╭─ Data for this task
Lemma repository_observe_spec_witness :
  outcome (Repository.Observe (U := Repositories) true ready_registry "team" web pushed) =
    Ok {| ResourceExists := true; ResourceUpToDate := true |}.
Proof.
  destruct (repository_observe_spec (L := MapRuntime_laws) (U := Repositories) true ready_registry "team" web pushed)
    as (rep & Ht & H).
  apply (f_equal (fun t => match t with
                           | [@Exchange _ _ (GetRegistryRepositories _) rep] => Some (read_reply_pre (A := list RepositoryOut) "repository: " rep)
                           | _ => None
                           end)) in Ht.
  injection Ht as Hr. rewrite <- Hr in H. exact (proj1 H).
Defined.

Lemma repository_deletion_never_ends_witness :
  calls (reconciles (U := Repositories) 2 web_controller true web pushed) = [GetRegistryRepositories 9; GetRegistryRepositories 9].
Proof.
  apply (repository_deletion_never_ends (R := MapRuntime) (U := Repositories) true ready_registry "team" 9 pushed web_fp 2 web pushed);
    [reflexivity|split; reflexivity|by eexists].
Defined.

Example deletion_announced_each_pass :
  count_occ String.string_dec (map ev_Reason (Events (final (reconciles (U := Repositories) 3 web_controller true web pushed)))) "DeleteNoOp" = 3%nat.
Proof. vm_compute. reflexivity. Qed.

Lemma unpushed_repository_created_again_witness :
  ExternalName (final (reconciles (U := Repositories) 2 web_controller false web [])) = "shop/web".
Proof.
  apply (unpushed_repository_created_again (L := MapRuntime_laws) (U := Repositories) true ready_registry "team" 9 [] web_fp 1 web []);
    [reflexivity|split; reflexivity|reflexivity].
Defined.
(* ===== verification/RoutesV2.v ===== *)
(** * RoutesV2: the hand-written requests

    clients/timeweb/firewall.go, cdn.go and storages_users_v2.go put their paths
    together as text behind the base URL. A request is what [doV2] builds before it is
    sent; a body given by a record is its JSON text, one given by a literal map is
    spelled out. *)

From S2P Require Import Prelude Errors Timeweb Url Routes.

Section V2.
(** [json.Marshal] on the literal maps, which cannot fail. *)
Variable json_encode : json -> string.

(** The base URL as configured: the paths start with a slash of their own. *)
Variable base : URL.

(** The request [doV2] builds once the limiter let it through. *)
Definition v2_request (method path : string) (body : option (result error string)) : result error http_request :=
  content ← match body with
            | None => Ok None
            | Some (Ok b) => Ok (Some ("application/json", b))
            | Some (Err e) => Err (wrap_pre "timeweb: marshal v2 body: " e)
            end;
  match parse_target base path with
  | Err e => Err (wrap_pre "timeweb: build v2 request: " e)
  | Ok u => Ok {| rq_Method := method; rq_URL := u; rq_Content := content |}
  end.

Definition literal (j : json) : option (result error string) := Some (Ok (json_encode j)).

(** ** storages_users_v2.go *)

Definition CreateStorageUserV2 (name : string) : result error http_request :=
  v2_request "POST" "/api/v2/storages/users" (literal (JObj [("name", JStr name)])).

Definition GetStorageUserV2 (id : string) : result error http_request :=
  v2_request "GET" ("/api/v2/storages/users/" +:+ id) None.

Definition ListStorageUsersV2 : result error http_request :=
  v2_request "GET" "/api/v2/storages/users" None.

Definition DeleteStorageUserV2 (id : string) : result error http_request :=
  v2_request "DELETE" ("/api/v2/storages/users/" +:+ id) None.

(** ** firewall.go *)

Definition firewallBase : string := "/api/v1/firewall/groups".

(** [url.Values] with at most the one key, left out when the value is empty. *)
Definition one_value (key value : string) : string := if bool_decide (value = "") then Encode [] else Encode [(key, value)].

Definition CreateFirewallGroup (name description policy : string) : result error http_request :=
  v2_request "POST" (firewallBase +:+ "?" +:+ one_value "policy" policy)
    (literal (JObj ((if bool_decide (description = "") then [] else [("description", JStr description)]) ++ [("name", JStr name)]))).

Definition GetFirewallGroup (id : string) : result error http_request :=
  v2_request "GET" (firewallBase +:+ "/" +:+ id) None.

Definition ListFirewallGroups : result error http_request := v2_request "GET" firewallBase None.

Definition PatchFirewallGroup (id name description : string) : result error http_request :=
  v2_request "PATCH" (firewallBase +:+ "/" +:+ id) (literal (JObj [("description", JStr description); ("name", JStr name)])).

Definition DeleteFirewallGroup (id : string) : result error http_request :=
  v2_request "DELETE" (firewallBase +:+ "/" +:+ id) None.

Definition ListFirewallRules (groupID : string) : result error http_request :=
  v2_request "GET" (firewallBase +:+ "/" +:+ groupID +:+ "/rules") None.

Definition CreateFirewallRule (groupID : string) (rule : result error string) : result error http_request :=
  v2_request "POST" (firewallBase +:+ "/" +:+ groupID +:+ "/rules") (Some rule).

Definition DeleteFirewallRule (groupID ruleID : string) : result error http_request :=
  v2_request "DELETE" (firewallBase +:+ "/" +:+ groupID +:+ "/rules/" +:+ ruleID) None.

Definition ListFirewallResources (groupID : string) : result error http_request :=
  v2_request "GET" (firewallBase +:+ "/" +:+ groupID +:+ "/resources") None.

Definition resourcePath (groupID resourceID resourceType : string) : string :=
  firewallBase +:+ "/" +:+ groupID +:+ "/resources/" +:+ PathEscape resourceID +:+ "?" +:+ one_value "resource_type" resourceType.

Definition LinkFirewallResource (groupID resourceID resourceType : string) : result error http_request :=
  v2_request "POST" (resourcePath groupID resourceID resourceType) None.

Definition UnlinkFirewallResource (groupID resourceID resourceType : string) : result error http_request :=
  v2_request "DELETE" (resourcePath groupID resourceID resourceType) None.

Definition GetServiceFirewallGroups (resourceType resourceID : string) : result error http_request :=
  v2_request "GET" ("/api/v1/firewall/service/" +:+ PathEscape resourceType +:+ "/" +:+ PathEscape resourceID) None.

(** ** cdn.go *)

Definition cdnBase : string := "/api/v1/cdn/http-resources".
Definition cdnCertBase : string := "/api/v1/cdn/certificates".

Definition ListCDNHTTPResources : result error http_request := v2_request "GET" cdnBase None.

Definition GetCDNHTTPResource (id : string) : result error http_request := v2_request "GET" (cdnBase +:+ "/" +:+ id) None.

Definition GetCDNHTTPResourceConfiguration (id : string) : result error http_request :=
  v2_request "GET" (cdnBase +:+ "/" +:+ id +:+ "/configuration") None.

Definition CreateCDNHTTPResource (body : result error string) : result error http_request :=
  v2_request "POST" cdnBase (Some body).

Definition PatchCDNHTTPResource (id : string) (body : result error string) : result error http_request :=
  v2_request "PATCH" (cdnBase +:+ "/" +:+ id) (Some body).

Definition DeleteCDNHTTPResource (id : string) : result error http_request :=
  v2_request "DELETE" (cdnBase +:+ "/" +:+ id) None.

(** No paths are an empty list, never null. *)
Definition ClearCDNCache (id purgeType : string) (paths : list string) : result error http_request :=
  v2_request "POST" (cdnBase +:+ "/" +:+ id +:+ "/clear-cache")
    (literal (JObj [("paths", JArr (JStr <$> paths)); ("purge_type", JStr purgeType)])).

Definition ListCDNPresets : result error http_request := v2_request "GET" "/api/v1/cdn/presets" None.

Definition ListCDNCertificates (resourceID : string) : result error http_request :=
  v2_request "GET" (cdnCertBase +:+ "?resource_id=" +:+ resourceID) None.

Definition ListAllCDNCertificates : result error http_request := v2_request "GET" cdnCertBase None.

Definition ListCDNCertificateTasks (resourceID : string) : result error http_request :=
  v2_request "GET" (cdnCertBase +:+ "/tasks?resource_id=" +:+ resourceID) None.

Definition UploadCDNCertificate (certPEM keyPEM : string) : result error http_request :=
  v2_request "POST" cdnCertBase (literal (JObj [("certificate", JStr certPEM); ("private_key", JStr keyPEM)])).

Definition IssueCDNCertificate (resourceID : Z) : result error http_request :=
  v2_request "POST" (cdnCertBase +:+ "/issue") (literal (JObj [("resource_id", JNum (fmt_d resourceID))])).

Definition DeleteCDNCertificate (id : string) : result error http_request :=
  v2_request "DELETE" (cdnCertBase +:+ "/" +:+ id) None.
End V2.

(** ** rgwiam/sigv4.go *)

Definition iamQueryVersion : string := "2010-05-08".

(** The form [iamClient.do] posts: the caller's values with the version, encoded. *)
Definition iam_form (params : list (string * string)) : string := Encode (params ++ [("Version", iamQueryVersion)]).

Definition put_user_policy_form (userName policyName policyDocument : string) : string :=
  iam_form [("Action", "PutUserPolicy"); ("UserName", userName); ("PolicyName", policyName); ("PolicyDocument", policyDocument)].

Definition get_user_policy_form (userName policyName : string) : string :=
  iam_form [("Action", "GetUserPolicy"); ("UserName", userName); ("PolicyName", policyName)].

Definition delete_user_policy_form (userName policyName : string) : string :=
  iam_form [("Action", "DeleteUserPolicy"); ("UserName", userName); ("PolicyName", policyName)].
╰─
-- Exercise --
Across all the entries, how many lines hold the string "match"? Only the number is needed.

-- Completed exercise --
3